Select, from the data, each line where "BootSuperseded" occurs.

╭─ Input data

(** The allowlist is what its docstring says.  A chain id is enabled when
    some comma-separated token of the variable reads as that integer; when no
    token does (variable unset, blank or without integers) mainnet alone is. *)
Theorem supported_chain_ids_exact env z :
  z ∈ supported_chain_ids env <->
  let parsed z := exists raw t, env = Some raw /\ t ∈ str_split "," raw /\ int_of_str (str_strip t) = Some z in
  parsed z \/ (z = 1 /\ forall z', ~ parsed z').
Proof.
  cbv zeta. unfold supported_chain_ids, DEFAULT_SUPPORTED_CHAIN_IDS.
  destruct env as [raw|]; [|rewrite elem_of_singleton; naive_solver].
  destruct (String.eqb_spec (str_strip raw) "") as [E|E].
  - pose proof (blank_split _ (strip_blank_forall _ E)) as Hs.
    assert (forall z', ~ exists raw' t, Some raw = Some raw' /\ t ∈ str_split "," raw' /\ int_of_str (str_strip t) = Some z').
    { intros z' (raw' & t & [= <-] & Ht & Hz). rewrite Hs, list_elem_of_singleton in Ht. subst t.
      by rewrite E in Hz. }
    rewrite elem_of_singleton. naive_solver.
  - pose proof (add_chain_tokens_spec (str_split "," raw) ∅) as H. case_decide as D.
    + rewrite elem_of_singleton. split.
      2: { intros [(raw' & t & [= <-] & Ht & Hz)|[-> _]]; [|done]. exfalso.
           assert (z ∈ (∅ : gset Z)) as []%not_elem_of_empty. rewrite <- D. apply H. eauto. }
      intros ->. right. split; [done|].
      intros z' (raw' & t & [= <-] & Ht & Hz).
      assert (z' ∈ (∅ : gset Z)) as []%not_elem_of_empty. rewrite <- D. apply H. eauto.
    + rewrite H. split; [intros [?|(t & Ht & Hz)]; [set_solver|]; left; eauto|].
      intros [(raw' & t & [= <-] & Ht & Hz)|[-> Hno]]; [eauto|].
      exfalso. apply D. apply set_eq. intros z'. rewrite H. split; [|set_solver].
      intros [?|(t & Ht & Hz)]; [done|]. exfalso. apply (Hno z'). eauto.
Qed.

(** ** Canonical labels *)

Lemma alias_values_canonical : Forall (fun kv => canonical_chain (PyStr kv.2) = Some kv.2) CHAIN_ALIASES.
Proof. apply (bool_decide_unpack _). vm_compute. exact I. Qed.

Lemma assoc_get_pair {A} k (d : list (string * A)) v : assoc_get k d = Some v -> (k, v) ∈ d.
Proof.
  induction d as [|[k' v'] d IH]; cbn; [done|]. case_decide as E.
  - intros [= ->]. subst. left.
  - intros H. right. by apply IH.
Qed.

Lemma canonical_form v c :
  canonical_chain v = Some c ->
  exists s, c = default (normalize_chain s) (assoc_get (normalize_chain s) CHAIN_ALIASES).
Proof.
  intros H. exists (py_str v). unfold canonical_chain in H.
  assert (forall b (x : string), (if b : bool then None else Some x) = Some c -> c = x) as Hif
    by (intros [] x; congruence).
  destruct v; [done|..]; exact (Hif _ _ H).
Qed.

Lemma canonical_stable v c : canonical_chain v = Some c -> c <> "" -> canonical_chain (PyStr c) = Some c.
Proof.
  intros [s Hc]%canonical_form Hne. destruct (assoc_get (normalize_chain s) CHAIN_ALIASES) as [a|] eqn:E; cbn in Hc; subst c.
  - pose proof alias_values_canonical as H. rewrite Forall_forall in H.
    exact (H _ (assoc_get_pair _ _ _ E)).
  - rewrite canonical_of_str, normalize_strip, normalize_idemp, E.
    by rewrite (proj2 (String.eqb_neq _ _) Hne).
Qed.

╰─
╭─ Input data

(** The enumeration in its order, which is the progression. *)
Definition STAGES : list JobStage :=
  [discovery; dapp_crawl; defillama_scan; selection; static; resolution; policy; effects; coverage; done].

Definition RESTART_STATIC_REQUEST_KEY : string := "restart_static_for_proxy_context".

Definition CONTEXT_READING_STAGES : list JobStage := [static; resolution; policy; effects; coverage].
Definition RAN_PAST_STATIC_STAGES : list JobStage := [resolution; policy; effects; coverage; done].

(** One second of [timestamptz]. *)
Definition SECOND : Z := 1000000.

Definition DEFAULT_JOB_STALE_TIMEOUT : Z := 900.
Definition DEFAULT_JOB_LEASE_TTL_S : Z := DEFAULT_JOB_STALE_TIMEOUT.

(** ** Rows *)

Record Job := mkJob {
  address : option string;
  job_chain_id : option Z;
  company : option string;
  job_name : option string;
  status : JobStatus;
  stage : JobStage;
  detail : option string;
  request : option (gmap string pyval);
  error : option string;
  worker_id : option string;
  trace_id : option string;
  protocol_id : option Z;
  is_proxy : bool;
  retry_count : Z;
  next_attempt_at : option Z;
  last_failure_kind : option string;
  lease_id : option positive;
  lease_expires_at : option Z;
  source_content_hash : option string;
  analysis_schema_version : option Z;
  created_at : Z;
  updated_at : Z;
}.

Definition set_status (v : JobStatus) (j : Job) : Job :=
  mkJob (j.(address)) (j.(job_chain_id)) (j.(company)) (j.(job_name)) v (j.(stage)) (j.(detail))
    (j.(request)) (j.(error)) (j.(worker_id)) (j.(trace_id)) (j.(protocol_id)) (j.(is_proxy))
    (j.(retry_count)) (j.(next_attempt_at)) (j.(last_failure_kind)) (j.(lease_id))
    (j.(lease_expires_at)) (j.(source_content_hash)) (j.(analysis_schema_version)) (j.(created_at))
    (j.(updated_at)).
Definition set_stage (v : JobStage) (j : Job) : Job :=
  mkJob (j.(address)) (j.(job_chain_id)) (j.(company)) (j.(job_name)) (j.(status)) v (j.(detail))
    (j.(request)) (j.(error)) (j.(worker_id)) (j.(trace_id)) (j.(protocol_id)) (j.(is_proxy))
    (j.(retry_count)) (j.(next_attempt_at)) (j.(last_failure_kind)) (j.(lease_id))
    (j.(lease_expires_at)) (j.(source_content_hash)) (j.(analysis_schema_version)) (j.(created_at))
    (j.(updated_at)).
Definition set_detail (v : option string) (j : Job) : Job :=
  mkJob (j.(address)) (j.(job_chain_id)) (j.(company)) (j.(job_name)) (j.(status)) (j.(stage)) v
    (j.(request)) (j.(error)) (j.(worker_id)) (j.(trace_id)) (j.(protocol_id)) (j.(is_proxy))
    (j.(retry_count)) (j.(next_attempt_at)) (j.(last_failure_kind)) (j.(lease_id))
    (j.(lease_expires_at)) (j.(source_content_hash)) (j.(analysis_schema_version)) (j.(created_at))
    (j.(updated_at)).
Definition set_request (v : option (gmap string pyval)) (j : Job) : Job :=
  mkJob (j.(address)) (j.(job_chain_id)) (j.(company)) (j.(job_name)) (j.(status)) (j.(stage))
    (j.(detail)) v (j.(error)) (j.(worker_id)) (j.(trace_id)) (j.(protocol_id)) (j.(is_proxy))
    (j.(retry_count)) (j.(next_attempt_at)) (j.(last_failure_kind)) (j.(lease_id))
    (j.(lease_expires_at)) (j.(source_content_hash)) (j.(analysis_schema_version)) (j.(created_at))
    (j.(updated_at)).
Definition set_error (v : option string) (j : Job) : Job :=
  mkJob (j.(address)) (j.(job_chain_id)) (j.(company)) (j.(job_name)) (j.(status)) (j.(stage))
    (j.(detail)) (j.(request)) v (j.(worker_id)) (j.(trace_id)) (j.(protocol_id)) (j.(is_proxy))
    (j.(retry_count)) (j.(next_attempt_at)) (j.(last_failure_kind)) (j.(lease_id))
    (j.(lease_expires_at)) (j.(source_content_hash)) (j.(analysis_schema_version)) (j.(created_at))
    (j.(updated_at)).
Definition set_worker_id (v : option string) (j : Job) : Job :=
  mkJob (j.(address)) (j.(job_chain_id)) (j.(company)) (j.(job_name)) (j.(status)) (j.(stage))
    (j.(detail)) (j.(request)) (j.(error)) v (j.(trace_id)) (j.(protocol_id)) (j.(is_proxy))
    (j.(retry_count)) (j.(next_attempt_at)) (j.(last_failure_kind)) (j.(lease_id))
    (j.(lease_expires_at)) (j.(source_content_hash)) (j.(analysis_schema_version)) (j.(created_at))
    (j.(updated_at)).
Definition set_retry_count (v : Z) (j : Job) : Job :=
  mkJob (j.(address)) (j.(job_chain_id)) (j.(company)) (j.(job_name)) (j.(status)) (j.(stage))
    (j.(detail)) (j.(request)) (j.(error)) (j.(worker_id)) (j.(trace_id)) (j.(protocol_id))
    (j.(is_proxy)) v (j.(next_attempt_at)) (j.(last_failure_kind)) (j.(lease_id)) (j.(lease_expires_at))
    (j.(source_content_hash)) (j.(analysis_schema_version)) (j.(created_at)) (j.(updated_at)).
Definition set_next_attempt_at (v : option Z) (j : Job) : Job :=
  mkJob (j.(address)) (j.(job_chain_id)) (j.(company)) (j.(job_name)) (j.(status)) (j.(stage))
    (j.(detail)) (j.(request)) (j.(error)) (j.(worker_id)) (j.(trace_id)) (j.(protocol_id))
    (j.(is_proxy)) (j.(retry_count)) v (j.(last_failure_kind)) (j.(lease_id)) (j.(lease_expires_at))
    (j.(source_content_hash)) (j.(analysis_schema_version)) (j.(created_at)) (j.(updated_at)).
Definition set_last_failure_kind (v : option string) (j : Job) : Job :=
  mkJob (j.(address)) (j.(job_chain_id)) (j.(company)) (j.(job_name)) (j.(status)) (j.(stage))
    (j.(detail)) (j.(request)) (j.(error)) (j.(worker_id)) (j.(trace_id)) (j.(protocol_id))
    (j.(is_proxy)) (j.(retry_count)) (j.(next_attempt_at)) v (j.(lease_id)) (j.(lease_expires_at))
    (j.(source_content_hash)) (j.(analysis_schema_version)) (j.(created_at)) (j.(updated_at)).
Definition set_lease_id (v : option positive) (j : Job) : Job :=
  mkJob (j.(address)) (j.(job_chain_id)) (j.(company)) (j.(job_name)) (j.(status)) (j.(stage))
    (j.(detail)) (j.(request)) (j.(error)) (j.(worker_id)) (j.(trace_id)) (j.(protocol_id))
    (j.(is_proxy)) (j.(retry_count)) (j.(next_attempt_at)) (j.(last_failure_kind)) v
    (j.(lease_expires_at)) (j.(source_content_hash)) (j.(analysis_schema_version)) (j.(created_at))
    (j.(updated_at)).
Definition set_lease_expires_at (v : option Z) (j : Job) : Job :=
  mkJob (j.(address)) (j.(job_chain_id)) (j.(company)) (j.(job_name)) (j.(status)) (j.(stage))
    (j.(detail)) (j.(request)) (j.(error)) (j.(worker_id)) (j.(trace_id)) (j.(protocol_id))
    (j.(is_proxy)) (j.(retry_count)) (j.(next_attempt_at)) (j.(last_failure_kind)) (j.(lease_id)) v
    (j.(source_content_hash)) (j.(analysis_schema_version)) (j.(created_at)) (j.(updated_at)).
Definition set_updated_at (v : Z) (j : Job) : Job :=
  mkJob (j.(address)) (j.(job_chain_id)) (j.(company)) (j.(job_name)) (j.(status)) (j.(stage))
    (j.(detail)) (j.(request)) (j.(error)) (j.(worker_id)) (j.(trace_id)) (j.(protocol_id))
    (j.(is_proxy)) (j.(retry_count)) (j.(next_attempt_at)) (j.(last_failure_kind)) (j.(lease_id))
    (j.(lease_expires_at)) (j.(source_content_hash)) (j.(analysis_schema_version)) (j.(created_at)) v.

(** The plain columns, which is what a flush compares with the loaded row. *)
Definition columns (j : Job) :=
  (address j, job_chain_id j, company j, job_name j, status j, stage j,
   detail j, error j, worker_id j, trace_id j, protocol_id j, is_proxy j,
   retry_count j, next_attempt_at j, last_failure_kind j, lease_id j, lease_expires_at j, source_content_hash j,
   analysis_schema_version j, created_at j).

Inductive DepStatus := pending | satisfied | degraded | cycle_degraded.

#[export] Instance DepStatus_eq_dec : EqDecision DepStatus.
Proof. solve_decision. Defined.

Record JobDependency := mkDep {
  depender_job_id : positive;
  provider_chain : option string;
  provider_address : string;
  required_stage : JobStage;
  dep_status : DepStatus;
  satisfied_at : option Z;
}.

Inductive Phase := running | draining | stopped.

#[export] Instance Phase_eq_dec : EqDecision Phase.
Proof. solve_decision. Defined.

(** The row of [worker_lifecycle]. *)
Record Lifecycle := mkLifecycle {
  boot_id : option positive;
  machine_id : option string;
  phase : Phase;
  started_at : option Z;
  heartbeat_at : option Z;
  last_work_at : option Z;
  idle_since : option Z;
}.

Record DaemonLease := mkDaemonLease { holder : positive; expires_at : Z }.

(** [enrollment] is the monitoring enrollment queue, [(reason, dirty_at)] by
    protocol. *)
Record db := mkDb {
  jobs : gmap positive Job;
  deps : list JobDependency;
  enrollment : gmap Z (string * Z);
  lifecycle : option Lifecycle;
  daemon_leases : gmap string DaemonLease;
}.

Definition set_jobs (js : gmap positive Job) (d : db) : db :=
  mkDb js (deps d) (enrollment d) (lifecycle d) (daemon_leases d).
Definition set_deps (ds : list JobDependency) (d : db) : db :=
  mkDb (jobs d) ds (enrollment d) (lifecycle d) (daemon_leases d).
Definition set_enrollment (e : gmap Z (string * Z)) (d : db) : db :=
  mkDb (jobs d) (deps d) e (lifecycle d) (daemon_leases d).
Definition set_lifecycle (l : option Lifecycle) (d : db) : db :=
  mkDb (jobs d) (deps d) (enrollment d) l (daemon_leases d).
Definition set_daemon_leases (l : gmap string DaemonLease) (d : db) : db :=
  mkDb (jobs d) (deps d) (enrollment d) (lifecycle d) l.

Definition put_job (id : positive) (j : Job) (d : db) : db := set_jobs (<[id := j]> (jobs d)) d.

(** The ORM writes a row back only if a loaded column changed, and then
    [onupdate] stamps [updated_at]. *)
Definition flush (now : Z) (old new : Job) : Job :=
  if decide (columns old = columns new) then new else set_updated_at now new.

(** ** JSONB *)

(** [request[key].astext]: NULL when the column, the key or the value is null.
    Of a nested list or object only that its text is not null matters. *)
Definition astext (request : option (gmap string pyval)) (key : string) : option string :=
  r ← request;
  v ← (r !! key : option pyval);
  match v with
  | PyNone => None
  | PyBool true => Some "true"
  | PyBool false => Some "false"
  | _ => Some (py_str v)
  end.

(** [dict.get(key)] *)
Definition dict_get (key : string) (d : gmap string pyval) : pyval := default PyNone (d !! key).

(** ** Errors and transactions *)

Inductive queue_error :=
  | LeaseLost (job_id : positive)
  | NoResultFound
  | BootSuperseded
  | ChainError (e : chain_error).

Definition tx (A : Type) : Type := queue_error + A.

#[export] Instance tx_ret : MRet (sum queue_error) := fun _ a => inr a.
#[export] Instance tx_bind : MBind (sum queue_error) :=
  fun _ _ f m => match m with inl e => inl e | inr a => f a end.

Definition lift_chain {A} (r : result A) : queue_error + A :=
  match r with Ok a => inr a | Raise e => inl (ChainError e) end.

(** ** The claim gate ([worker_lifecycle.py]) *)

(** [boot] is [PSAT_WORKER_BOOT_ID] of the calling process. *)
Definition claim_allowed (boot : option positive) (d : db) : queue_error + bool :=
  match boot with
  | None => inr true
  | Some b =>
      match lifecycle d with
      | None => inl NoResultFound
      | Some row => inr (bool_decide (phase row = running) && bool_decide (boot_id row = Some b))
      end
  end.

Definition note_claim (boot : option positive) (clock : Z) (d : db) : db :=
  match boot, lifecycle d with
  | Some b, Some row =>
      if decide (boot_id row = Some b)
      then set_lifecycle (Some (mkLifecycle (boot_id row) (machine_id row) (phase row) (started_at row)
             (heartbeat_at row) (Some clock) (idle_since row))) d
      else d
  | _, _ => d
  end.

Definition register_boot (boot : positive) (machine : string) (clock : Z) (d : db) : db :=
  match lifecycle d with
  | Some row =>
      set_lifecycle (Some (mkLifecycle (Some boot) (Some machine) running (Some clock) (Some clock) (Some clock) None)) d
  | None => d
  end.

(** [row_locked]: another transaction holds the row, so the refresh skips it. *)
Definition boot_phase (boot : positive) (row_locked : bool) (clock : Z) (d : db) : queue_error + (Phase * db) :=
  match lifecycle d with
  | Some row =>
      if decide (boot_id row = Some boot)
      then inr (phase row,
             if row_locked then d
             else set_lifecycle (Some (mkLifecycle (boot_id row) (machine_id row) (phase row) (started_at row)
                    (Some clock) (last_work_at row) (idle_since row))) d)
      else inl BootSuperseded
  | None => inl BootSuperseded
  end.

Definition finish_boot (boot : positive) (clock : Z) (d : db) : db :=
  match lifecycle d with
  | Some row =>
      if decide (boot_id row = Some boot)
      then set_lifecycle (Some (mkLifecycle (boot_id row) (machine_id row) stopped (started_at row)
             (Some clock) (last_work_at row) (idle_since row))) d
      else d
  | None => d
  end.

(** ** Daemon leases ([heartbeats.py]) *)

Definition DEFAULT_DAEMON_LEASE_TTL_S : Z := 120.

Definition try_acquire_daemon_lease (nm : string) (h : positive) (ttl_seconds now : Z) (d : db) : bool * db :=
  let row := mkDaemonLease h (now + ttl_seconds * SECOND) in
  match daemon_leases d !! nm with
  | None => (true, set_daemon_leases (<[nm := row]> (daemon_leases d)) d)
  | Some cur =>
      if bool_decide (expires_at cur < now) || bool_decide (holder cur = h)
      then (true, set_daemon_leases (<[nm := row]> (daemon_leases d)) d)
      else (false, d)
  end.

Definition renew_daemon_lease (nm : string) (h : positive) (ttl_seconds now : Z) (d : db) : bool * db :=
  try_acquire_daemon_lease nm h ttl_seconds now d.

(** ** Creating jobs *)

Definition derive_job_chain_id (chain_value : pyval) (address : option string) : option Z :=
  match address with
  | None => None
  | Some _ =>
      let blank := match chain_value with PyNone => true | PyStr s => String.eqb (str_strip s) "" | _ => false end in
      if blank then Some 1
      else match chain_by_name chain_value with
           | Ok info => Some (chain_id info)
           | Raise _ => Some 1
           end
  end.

╰─

Expected answer ▸
  | BootSuperseded
      else inl BootSuperseded
  | None => inl BootSuperseded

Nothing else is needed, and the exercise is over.